What needs to be done
Word for word, restate the lines of the material below from its first line through the one containing "let filters := fst". Omit the rest.

= = = = = = =

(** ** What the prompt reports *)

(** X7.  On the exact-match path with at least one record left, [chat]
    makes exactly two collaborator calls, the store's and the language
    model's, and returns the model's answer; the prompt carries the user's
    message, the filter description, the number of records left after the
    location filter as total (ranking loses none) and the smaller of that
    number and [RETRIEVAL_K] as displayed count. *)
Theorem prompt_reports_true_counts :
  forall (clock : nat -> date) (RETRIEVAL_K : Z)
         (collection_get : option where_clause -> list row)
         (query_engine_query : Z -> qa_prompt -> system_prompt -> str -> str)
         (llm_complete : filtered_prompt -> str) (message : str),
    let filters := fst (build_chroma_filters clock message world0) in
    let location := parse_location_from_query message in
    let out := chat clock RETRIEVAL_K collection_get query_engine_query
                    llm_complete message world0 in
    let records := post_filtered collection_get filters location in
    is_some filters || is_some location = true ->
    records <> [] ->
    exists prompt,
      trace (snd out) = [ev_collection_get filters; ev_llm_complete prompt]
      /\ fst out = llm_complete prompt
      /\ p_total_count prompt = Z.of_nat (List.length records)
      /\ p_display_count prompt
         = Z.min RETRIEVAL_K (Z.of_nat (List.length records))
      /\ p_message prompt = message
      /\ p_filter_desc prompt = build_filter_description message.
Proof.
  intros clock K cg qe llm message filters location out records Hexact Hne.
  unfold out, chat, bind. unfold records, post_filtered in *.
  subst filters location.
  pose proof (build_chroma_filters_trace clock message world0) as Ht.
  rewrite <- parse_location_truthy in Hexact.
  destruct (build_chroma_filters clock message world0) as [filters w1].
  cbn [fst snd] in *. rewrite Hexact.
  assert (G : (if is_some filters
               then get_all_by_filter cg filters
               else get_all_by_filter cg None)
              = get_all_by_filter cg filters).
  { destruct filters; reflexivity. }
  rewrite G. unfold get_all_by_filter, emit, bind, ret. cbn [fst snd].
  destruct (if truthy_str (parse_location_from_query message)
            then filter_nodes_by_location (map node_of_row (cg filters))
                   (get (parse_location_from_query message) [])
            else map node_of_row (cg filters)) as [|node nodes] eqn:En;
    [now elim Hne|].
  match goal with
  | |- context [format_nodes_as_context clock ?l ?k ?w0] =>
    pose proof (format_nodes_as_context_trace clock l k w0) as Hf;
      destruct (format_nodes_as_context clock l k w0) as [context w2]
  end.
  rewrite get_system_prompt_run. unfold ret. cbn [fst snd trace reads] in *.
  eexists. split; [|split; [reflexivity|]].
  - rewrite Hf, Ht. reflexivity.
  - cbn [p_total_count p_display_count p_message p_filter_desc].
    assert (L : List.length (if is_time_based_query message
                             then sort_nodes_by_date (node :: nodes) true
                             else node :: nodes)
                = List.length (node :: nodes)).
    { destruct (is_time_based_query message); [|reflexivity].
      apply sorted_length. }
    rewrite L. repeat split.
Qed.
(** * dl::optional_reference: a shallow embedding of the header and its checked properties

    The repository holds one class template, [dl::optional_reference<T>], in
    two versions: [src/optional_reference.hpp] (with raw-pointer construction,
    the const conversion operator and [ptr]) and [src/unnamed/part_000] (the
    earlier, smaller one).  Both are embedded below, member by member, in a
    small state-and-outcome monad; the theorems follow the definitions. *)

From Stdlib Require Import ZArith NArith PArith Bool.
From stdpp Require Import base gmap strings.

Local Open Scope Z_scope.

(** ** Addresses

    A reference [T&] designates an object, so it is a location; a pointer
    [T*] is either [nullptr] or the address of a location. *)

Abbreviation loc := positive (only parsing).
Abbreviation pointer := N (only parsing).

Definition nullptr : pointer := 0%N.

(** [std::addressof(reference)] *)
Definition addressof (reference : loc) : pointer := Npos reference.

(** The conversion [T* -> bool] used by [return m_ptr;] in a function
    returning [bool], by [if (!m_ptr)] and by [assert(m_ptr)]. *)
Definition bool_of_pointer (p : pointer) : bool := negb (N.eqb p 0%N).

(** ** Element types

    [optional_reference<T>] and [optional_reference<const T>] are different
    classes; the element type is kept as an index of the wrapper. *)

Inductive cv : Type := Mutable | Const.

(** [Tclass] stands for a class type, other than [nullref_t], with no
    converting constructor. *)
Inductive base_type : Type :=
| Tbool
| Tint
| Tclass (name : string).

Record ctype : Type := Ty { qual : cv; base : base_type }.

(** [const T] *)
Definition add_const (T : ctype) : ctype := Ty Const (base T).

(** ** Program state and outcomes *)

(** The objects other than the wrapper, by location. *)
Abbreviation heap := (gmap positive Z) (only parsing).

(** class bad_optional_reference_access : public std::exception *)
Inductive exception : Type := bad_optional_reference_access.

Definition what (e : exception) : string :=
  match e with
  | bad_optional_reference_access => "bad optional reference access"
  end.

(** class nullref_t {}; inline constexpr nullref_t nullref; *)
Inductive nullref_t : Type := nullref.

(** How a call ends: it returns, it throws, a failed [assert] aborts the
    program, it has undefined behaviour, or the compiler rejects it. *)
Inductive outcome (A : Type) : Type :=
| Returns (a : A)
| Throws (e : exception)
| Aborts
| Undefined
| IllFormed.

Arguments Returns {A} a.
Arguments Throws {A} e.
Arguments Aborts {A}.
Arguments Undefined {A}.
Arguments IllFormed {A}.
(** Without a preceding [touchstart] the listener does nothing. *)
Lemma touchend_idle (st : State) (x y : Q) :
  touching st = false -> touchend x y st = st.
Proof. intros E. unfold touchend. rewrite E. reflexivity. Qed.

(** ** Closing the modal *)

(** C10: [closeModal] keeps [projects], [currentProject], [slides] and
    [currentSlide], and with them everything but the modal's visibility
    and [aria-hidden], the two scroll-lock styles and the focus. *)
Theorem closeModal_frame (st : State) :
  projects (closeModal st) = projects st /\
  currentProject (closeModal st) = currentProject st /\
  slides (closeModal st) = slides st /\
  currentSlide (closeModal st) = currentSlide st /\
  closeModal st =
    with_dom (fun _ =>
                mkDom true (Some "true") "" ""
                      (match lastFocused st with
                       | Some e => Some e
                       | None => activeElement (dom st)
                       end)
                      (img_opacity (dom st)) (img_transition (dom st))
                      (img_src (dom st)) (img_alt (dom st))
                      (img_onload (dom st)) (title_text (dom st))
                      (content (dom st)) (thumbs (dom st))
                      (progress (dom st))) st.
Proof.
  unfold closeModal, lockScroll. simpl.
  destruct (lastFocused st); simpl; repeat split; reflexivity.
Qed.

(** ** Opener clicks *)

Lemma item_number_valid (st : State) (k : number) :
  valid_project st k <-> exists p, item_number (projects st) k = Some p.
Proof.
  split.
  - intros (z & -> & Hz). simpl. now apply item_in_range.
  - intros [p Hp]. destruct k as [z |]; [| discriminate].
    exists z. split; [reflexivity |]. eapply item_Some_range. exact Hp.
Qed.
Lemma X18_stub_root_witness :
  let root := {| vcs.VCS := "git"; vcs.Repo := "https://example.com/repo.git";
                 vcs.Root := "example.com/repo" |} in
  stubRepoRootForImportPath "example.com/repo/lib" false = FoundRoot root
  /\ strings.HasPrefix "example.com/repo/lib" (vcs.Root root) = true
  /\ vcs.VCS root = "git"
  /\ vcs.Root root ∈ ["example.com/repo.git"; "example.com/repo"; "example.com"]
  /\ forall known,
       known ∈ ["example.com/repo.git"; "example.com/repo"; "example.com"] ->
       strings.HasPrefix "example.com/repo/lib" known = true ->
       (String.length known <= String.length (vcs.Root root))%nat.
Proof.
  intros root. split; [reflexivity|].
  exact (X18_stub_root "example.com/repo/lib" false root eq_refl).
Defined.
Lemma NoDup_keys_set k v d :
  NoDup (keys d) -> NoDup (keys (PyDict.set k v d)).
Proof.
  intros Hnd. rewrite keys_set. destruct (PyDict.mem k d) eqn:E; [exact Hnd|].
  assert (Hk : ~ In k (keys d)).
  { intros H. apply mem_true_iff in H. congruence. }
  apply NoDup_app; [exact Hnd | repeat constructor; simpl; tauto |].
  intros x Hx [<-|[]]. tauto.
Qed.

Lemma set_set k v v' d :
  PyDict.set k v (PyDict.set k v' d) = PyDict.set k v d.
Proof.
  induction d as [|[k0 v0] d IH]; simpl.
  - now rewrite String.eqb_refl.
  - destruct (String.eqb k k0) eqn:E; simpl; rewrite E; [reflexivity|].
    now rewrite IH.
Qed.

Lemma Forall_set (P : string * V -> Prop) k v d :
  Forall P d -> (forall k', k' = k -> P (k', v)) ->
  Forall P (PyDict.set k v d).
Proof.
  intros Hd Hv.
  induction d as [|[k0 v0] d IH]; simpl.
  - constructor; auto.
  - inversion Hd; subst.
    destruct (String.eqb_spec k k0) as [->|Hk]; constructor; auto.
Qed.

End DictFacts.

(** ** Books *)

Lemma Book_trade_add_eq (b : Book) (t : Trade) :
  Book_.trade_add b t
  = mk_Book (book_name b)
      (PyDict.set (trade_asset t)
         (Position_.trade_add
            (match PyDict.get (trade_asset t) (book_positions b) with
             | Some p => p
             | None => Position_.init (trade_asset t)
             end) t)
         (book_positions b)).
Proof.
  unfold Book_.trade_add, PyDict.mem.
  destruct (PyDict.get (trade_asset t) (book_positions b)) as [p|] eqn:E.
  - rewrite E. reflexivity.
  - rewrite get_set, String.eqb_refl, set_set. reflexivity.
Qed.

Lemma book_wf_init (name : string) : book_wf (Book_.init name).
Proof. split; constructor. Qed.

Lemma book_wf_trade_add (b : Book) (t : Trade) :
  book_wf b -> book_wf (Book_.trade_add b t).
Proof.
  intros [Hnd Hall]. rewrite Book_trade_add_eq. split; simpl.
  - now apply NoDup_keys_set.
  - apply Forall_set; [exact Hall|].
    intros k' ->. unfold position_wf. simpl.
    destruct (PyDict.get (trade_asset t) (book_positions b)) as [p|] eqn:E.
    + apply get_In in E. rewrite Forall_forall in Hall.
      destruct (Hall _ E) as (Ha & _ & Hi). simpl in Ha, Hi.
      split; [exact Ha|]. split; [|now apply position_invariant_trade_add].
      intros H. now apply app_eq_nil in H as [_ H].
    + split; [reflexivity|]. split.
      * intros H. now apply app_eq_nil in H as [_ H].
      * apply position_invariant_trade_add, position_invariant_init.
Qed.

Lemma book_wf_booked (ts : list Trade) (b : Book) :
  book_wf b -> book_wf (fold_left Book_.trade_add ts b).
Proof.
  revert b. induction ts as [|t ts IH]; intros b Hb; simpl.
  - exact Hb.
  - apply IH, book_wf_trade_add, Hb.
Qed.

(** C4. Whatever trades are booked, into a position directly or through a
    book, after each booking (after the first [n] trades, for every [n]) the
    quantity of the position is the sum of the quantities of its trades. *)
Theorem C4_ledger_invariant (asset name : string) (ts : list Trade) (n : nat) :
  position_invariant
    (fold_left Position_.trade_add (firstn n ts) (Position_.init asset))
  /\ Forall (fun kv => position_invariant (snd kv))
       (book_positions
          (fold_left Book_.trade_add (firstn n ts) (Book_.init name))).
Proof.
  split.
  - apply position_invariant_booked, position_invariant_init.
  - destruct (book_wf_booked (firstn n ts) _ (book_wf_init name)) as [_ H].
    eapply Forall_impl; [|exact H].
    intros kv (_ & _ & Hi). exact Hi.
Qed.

= = = = = = =

Task result
(** ** What the prompt reports *)

(** X7.  On the exact-match path with at least one record left, [chat]
    makes exactly two collaborator calls, the store's and the language
    model's, and returns the model's answer; the prompt carries the user's
    message, the filter description, the number of records left after the
    location filter as total (ranking loses none) and the smaller of that
    number and [RETRIEVAL_K] as displayed count. *)
Theorem prompt_reports_true_counts :
  forall (clock : nat -> date) (RETRIEVAL_K : Z)
         (collection_get : option where_clause -> list row)
         (query_engine_query : Z -> qa_prompt -> system_prompt -> str -> str)
         (llm_complete : filtered_prompt -> str) (message : str),
    let filters := fst (build_chroma_filters clock message world0) in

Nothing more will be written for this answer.